One angle of the LTCM meltdown that has received very little public attention over the years was the manner in which Wall Street banks managed their own books and capital during that period. In short, the senior executives of the consortium of banks involved in saving the system during the LTCM meltdown became totally aware of LTCM’s positions. That confidential information was tremendously valuable because those positions obviously needed to be unwound. In layman’s terms, if I know you are in a position of having to sell something, I can drive the market lower in your face so you are forced to sell at an ever lower price. It is widely speculated that Goldman Sachs effectively front ran the unwinding of LTCM’s positions and made hundreds of millions of dollars in the process.

Fast forward to today’s situation with AIG. The Wall Street banks certainly know what AIG’s positions are along with the fact that the government is trying to unwind these positions. Do you think Wall Street traders are sitting idly by as AIG tries to unwind this mess? Why has AIG needed an ever increasing amount of government money? Very simply, the markets that AIG has exposure to are continuing to weaken as they try to exit positions. Why are they weakening? It would be naive to think that other Wall Street traders are not once again front running AIG much as Goldman Sachs’ traders supposedly front ran LTCM in 1998.

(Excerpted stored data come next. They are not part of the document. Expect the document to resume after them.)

Lemma slots_table_rep n L c P :
  0 < n < 2 ^ 56 → seg_inv n L c P → Forall rec_ok P → NoDup (rec_hash <$> P) → len L = n →
  ht_rep (slots_table n L (n_taken L)) (insert_all (decodeEntry <$> filter taken L) ∅).
Proof.
  intros Hn Hinv HP Hnd Hlen. pose proof (seg_inv_slots _ _ _ _ Hinv HP) as HL.
  pose proof (seg_inv_nodup _ _ _ _ Hinv Hnd) as Hnt.
  set (ht := slots_table n L (n_taken L)).
  assert (Hs : ht_shape ht) by (by apply slots_table_shape).
  assert (Hget : ∀ i, in_slots ht i → ∃ r, L !! Z.to_nat i = Some r ∧ slot ht i = decodeEntry r).
  { intros i [H0 H1]. cbn in H1. destruct (lookup_lt_is_Some_2 L (Z.to_nat i)) as [r Hr]; [lia|].
    exists r. split; [done|]. rewrite <- (Z2Nat.id i) by done. by apply slots_table_slot. }
  assert (Hdec : NoDup (StrongHash <$> (decodeEntry <$> filter taken L))) by (by rewrite hashes_decode).
  assert (Htk : ∀ i r, slot ht i = decodeEntry r → ¬ empty_slot ht i ↔ taken r).
  { intros i r Hr. unfold empty_slot, taken, rec_empty. rewrite Hr, rec_hash_decode.
    by rewrite bool_decide_eq_false. }
  constructor; [done|..].
  - intros h e. rewrite insert_all_Some by done. split.
    + intros [He <-]. apply list_elem_of_fmap in He as (r & -> & Hr).
      apply list_elem_of_filter in Hr as [Ht Hr]. apply list_elem_of_lookup in Hr as [i Hi].
      pose proof (lookup_lt_Some _ _ _ Hi).
      split_and!; [by apply bool_decide_eq_false in Ht|done|]. exists (Z.of_nat i).
      split; [split; cbn; lia|]. by apply slots_table_slot.
    + intros (Hz & <- & i & Hi & <-). destruct (Hget i Hi) as (r & Hr & Hsl). split; [|done].
      rewrite Hsl. apply list_elem_of_fmap_2, list_elem_of_filter. split; [|by eapply list_elem_of_lookup_2].
      by apply (Htk i).
  - intros i j Hi Hj Hne Heq. destruct (Hget i Hi) as (r & Hr & Hsr), (Hget j Hj) as (x & Hx & Hsx).
    assert (¬ empty_slot ht j) as Hnj by (unfold empty_slot in *; congruence).
    destruct Hi, Hj. apply Z2Nat.inj; [done..|].
    eapply (NoDup_filter_lookup rec_hash taken L); [done|exact Hr|exact Hx|..].
    + by apply (Htk i). + by apply (Htk j). + by rewrite <- !rec_hash_decode, <- Hsr, <- Hsx.
  - intros i Hi Hne. destruct (Hget i Hi) as (r & Hr & Hsr). rewrite Hsr, rec_hash_decode.
    assert (taken r) as Ht by (by apply (Htk i)). destruct Hi as [Hi0 Hi1]. cbn in Hi1.
    destruct (si_chain _ _ _ _ Hinv _ _ Hr Ht) as [Hle Hch]. unfold home in Hle.
    pose proof (homeSlot_range n r ltac:(lia)). exists (i - homeSlot n r).
    split; [cbn; lia|]. unfold ht. rewrite probe_home by lia. split; [lia|].
    intros j Hj. rewrite probe_home by lia.
    destruct (Hch (Z.to_nat (homeSlot n r + j))) as (x & Hx & Hxt); [unfold home; lia|].
    apply (Htk _ x); [|done]. rewrite <- (Z2Nat.id (homeSlot n r + j)) by lia. by apply slots_table_slot.
  - cbn. rewrite size_insert_all by done. by rewrite length_fmap.
Qed.

(** ** Wrapping the carried entries around *)

Lemma read_record ht p :
  ht_shape ht → in_slots ht p →
  ∃ r, ReadAt (ht_file ht) (slotOffset p) EntrySize = Some r ∧ slot ht p = decodeEntry r.
Proof.
  intros Hs Hp. pose proof (readSlot_slot ht p Hs Hp) as Hr. unfold readSlot in Hr.
  destruct (ReadAt _ _ _) as [r|]; [|done]. exists r. split; [done|]. by apply Ok_inj in Hr.
Qed.

(** The probe from slot [p] writes the first empty slot at or after it. *)
Lemma wrapProbe_first ht m e fuel : ∀ p q,
  ht_rep ht m → m !! rec_hash e = None → rec_hash e ≠ zeroHash → 0 ≤ p →
  p ≤ q < p + Z.of_nat fuel → in_slots ht q → empty_slot ht q →
  ∃ k, p ≤ k ≤ q ∧ empty_slot ht k ∧ (∀ j, p ≤ j < k → ¬ empty_slot ht j) ∧
    wrapProbe (ht_file ht) e p fuel = Ok (WriteAt (ht_file ht) (slotOffset k) e, true).
Proof.
  induction fuel as [|fuel IH]; intros p q Hrep Hm Hz Hp Hq Hqs Hemp; [lia|].
  pose proof (rep_shape _ _ Hrep) as Hs. assert (in_slots ht p) as Hps by (destruct Hqs; split; lia).
  destruct (read_record ht p Hs Hps) as (r & Hr & Hsl). cbn [wrapProbe]. rewrite Hr. cbn [of_option rbind].
  destruct (rec_empty r) eqn:Her.
  - exists p. split_and!; try lia; [|done]. apply bool_decide_eq_true in Her.
    unfold empty_slot. by rewrite Hsl.
  - assert (Hne : ¬ empty_slot ht p).
    { unfold empty_slot. rewrite Hsl. by apply bool_decide_eq_false in Her. }
    rewrite bool_decide_false.
    + assert (p ≠ q) by congruence.
      destruct (IH (p + 1) q) as (k & Hk & Hek & Hb & Heq); try done; try lia.
      exists k. split_and!; try lia; [done| |done].
      intros j Hj. destruct (Z.eq_dec j p) as [->|]; [done|]. apply Hb. lia.
    + intros Heq. assert (m !! rec_hash e = Some (slot ht p)) as Hin; [|congruence].
      apply (rep_map _ _ Hrep). split_and!; [done|by rewrite Hsl|eauto].
Qed.

Definition full_from (ht : diskHashTable) (i : Z) : Prop :=
  ∀ j, i ≤ j < ht_numSlots ht → ¬ empty_slot ht j.
Definition openBloom (bloom : option bytes) (raw : Z) : result fold_err BloomFilter :=
  match bloom with
  | Some b => match LoadBloomFilter b with Ok bf => Ok bf | Err e => Err (FoldBloom e) end
  | None => Ok (NewBloomFilter raw)
  end.

(** [files] are the ".delta" objects in name order; [raw] sizes a fresh filter. *)
Definition FoldDeltasStreamedWithBudget (base bloom : option bytes) (files : list bytes)
    (raw batchBudget : Z) : fold_out :=
  match openBloom bloom raw with
  | Err e => mkOut base bloom 0 (Some e)
  | Ok bf =>
      match validateAll files with
      | Some e => mkOut base bloom 0 (Some e)
      | None =>
          let budget := if batchBudget <=? 0 then DefaultFoldBatchBudget else batchBudget in
          match foldFiles budget (mkFold base bf [] 0 0) files with
          | (st, Some e) => mkOut (fs_base st) bloom (fs_total st) (Some e)
          | (st, None) =>
              match flushPass st with
              | (st, Some e) => mkOut (fs_base st) bloom (fs_total st) (Some e)
              | (st, None) => mkOut (fs_base st) (Some (Save (fs_bloom st))) (fs_total st) None
              end
          end
      end
  end.
End fold.

(** ** The garbage collector's filter *)

Fixpoint filterLoop (keep : Z → bool) (f : bytes) (fuel : nat) : result fold_err bytes :=
  match fuel with
  | O => Ok []
  | S fuel =>
      if decide (f = []) then Ok []
      else if len f <? EntrySize then Err FoldTruncated
      else
        let buf := take 48 f in
        let! rest := filterLoop keep (drop 48 f) fuel in
        Ok (if keep (le_get (sub buf 32 4)) then buf ++ rest else rest)
  end.

(** The rewritten file; an error leaves the old one in place. *)
Definition FilterSortedIndex (f : bytes) (keep : Z → bool) : result fold_err bytes :=
  filterLoop keep f (S (length f)).

(** ** The order *)

Lemma le_get_app a b : le_get (a ++ b) = le_get a + 256 ^ len a * le_get b.
Proof.
  induction a as [|x a IH]; [cbn; lia|]. cbn [app le_get length]. rewrite IH, Nat2Z.inj_succ, Z.pow_succ_r by lia. lia.
Qed.

Lemma be_get_cons x l : be_get (x :: l) = x * 256 ^ len l + be_get l.
Proof. unfold be_get. rewrite reverse_cons, le_get_app, length_reverse. cbn. lia. Qed.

How can the government prevent any front running on behalf of Wall Street banks? Regulators should be scouring the trading records of every AIG counterparty on a regular basis. Are the regulators doing this? The government and regulators are certainly stretched very thin. Are Wall Street traders taking advantage of the situation? It would be naive to think they are not.

Trust but verify!! Actually, why should we trust a crowd that has provided no basis for trust to this point? Let’s just verify!!

LD

  • WMCB

    Wow. Excellent take that I had not thought about. It would explain a lot.

  • TeakwoodKite

    I think the verification is given from the overwhelming sense of Deja Vu.

    It’s like an old western where a couple of cowboys see buzzards circling in the distance. Dare they investigate?

  • bayareavoter

    The outrage about the AIG bonuses and Congress’ taxation of them are just distractions really.

    As you describe what happened in the ’80s and compare it to today it seems we should look behind the curtain!

    Geitner had since last fall and especially since November to pull a plan and team together. Is he too entrenched in Wall St or does he just need more people working for/with him?

  • Concerned Citizen

    The AIG bonuses everyone is in a lather about are less than $200 million. We’ve sunk $170 BILLION down this rat hole, paying off sovereign wealth funds, hedge funds and foreign banks — the counter parties to these derivatives.

    There are another $1.2 TRILLION of toxic derivatives left to go at AIG.

    Why should taxpayers be on the hook for this stupidity?

    Is it really fair to sign our kids up to a lifetime of slavery to pay this off?

    Let them all go bankrupt! Protect depositors at banks and let the rest fail.

  • WhatNow

    AIG created the mess they’re in and should exist gracefully or fix their own mess. Shame on them.

    The Obama administration needs to clean it’s own house before they tell other corporations what to do. Geithner knew what was going on with AIG back in November and so did Obama, Pelosi, Frank, Reid, Benake,Dodd and the Bush Administration. Yes, TARP was a joint effort back in 2008.

    Wouldn’t it be a nice CHANGE if the Obama administration forgo the payback for campaign funds and concentrate on the people of America?

  • gire

    LTCM was an “original sin” it’s bailout should have exposed how dangerously leveraged an interconnected the banking system is. THe LTCM bailout taught the markets that they did not have to worry about counterparty risk on lending to traders/bankers because the government would step in and bailout creditors. AIG is LTCM on steroids. Irresponsible firms like Goldman, et al. purchased CDS insurance contracts from AIG that were not properly underwritten. Once again, there is no penalty for stupid lending. Can you guess why there is 30:1 leverage in the industry?